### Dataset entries
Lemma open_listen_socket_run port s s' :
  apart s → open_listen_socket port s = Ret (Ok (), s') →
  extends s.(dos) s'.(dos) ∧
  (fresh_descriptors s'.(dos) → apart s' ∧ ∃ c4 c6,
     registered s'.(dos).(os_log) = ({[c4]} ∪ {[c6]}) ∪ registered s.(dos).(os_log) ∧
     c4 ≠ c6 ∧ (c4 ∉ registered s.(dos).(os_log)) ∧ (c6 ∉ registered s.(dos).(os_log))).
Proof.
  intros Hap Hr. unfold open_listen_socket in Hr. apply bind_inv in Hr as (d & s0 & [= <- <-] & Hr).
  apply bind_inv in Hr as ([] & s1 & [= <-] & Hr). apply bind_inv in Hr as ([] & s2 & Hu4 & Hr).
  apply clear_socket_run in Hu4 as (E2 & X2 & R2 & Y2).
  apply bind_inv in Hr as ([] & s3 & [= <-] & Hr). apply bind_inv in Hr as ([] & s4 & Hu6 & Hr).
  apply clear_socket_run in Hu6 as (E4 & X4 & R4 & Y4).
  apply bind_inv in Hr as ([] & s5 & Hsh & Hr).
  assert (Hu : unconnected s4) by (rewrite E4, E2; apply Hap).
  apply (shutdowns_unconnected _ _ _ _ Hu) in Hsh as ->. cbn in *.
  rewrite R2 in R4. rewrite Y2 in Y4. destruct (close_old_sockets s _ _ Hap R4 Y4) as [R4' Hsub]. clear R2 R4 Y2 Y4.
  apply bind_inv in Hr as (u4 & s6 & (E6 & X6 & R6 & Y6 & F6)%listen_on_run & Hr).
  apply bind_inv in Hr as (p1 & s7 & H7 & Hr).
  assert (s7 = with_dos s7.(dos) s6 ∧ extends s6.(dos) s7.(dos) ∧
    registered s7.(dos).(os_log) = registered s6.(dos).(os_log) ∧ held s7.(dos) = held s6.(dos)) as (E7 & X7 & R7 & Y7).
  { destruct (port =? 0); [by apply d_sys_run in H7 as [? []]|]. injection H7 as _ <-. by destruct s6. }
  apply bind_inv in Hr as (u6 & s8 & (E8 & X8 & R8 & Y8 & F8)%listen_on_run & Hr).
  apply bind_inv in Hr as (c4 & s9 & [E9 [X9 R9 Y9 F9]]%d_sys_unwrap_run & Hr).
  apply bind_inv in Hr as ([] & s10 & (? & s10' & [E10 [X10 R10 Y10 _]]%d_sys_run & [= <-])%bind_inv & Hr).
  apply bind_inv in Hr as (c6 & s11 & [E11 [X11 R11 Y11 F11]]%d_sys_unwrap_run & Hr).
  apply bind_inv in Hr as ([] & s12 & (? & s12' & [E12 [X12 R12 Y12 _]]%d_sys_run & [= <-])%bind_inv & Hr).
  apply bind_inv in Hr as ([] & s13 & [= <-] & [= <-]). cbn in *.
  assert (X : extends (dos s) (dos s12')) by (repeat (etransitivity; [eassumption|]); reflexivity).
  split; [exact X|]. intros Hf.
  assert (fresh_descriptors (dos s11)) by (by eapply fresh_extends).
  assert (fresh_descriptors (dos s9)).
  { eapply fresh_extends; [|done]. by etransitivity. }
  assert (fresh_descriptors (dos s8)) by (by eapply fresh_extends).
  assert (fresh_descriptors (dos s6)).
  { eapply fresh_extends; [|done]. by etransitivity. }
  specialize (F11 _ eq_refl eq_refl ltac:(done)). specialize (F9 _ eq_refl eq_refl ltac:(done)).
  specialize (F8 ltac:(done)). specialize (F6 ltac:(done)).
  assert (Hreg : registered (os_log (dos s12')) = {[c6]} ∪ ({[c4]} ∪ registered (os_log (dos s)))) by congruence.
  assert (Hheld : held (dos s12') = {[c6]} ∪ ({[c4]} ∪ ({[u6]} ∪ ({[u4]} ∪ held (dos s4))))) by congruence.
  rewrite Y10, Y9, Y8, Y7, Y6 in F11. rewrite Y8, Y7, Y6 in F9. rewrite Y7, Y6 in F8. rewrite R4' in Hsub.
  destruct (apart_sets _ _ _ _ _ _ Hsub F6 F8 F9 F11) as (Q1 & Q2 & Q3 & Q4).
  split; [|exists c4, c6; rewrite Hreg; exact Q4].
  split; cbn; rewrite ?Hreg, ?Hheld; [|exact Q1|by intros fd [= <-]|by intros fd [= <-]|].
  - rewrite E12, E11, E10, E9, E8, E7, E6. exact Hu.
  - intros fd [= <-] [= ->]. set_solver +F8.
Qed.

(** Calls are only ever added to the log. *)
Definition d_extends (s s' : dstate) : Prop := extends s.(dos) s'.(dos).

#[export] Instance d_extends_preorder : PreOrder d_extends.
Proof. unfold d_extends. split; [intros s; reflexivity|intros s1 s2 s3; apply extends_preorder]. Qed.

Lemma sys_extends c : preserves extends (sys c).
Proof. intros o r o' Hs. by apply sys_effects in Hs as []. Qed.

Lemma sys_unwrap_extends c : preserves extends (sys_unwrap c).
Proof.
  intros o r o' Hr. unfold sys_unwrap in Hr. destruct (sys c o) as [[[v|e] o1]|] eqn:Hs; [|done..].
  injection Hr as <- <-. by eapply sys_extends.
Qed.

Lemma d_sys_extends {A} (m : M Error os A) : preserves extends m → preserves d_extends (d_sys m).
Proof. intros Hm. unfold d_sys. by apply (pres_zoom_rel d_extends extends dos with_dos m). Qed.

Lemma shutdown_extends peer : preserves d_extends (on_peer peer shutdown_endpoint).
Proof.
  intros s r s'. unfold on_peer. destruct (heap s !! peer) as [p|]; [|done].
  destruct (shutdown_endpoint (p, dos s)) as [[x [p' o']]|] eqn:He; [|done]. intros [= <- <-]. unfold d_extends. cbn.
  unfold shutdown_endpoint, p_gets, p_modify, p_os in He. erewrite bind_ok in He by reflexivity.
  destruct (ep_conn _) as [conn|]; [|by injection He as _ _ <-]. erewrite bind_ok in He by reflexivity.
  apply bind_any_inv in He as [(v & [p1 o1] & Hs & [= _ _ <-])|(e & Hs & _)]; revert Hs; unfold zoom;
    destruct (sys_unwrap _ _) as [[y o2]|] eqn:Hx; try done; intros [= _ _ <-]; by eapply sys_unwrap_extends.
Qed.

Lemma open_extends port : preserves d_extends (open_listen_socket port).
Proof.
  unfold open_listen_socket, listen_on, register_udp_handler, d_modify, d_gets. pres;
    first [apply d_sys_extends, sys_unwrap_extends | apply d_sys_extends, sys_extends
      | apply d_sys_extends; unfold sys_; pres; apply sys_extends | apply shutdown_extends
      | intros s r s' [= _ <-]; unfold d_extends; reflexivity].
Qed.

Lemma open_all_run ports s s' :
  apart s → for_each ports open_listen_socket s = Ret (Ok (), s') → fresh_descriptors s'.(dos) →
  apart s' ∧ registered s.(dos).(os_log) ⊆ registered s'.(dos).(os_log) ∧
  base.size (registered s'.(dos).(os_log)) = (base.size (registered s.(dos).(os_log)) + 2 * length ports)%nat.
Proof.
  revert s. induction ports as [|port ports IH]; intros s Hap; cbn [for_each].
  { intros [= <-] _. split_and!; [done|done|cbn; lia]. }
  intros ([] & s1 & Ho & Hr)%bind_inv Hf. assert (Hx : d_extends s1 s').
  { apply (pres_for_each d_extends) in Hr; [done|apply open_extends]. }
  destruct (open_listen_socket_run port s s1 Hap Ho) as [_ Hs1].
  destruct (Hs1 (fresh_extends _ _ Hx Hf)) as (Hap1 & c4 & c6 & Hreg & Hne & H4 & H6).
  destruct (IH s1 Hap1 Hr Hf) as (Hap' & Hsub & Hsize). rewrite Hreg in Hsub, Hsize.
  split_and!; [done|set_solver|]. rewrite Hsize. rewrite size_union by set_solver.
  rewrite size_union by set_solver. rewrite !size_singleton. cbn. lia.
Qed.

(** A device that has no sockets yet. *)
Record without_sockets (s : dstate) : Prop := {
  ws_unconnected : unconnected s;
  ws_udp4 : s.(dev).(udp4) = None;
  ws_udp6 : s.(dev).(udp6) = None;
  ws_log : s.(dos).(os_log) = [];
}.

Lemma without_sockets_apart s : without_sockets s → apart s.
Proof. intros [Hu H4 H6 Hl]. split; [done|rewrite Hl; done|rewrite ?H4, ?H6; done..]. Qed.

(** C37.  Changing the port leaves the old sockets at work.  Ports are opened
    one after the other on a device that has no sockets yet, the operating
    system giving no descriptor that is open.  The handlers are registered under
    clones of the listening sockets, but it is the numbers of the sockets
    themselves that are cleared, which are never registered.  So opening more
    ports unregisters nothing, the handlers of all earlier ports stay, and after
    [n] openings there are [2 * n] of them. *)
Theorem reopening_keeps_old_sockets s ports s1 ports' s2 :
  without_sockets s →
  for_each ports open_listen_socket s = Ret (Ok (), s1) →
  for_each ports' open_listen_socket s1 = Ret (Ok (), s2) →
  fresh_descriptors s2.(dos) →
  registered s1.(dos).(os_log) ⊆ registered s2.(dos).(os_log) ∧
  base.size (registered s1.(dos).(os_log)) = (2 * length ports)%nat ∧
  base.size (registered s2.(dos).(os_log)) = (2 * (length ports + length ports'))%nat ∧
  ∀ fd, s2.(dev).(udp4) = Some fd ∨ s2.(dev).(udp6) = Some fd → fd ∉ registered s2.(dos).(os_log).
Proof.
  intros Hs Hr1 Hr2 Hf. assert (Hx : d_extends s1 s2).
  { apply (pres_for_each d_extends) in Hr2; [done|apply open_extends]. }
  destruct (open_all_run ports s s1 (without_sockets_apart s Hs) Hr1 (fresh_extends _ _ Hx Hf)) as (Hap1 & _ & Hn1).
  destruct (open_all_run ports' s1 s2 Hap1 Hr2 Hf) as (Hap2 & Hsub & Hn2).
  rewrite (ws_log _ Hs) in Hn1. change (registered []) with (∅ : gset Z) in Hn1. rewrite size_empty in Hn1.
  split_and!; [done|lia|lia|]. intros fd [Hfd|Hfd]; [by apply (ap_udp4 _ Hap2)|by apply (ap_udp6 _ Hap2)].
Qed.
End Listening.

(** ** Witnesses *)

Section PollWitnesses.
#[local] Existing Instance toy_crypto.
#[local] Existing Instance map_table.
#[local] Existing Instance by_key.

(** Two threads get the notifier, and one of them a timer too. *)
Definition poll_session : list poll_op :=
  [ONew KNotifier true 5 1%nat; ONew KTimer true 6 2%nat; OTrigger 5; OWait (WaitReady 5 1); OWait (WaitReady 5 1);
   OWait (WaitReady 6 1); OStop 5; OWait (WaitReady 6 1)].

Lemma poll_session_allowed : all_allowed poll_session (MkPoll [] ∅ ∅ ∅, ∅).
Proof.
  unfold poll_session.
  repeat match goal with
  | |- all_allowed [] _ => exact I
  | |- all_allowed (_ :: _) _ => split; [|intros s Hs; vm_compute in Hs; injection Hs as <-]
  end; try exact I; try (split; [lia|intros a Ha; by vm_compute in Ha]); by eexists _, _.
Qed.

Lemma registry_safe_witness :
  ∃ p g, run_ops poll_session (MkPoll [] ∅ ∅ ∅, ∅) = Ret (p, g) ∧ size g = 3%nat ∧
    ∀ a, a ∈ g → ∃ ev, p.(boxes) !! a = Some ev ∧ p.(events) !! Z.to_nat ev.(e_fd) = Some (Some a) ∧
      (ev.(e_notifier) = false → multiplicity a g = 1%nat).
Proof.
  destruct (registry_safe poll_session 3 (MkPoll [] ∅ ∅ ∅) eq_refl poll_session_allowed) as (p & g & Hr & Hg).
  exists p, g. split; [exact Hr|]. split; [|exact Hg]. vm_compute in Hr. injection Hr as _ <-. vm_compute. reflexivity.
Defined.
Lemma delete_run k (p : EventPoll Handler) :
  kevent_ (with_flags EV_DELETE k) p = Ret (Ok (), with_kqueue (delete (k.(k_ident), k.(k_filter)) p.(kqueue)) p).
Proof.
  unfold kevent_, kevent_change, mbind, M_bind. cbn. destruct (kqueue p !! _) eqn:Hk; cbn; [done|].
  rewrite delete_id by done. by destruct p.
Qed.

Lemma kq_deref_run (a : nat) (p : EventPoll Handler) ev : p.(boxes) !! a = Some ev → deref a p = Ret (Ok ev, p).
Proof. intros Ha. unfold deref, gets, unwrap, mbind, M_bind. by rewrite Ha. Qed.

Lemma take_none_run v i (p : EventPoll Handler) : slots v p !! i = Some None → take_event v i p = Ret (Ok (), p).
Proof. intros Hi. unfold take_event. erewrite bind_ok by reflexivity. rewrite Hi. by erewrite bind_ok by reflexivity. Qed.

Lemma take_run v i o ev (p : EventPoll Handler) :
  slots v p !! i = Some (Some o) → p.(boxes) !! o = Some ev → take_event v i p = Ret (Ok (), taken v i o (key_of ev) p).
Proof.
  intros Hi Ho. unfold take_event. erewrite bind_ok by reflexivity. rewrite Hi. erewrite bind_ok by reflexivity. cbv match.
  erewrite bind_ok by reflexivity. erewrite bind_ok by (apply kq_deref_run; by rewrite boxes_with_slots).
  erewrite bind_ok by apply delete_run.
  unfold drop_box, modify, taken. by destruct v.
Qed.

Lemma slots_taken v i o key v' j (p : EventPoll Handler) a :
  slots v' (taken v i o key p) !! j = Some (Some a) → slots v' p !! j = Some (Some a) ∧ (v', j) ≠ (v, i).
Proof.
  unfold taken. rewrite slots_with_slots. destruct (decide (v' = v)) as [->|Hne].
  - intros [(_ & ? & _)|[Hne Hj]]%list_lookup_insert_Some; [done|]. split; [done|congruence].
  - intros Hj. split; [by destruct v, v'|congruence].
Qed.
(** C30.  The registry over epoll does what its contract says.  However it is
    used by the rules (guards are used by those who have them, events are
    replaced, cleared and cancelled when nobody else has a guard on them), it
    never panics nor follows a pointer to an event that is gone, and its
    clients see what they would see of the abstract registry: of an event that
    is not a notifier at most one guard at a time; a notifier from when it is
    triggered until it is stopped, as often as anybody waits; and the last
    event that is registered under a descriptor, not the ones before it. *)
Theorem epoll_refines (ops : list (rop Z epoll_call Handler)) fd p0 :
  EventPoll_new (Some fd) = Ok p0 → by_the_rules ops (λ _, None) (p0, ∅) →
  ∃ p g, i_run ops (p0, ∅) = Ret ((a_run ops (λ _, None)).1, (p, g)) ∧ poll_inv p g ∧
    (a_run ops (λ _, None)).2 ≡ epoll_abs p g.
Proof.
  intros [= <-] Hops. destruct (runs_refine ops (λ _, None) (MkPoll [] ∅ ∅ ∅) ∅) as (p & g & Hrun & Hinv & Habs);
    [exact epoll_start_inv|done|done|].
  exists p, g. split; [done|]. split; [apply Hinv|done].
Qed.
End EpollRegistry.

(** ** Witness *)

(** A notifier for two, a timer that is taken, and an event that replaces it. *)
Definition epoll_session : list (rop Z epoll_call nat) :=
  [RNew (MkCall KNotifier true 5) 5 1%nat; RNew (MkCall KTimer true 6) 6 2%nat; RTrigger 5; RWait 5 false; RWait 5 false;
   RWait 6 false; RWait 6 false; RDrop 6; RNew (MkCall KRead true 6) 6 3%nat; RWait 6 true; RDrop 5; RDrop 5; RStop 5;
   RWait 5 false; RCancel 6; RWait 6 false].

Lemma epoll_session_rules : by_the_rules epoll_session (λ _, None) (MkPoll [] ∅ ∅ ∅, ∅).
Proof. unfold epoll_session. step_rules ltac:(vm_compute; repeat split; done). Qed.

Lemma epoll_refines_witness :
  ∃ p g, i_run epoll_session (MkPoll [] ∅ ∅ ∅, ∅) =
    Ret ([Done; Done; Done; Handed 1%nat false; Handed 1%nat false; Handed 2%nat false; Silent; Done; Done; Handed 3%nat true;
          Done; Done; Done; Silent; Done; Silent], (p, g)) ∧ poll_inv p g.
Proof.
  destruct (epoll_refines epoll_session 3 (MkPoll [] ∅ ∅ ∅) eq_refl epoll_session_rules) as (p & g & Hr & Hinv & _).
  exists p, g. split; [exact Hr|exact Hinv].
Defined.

### Description of the task
Out of the data above, set down the lines from the one with "Lemma kq_deref_run (a" to the one with "Proof. intros Hi.", both included, exactly as written and with no additions.

### Task output
Lemma kq_deref_run (a : nat) (p : EventPoll Handler) ev : p.(boxes) !! a = Some ev → deref a p = Ret (Ok ev, p).
Proof. intros Ha. unfold deref, gets, unwrap, mbind, M_bind. by rewrite Ha. Qed.

Lemma take_none_run v i (p : EventPoll Handler) : slots v p !! i = Some None → take_event v i p = Ret (Ok (), p).
Proof. intros Hi. unfold take_event. erewrite bind_ok by reflexivity. rewrite Hi. by erewrite bind_ok by reflexivity. Qed.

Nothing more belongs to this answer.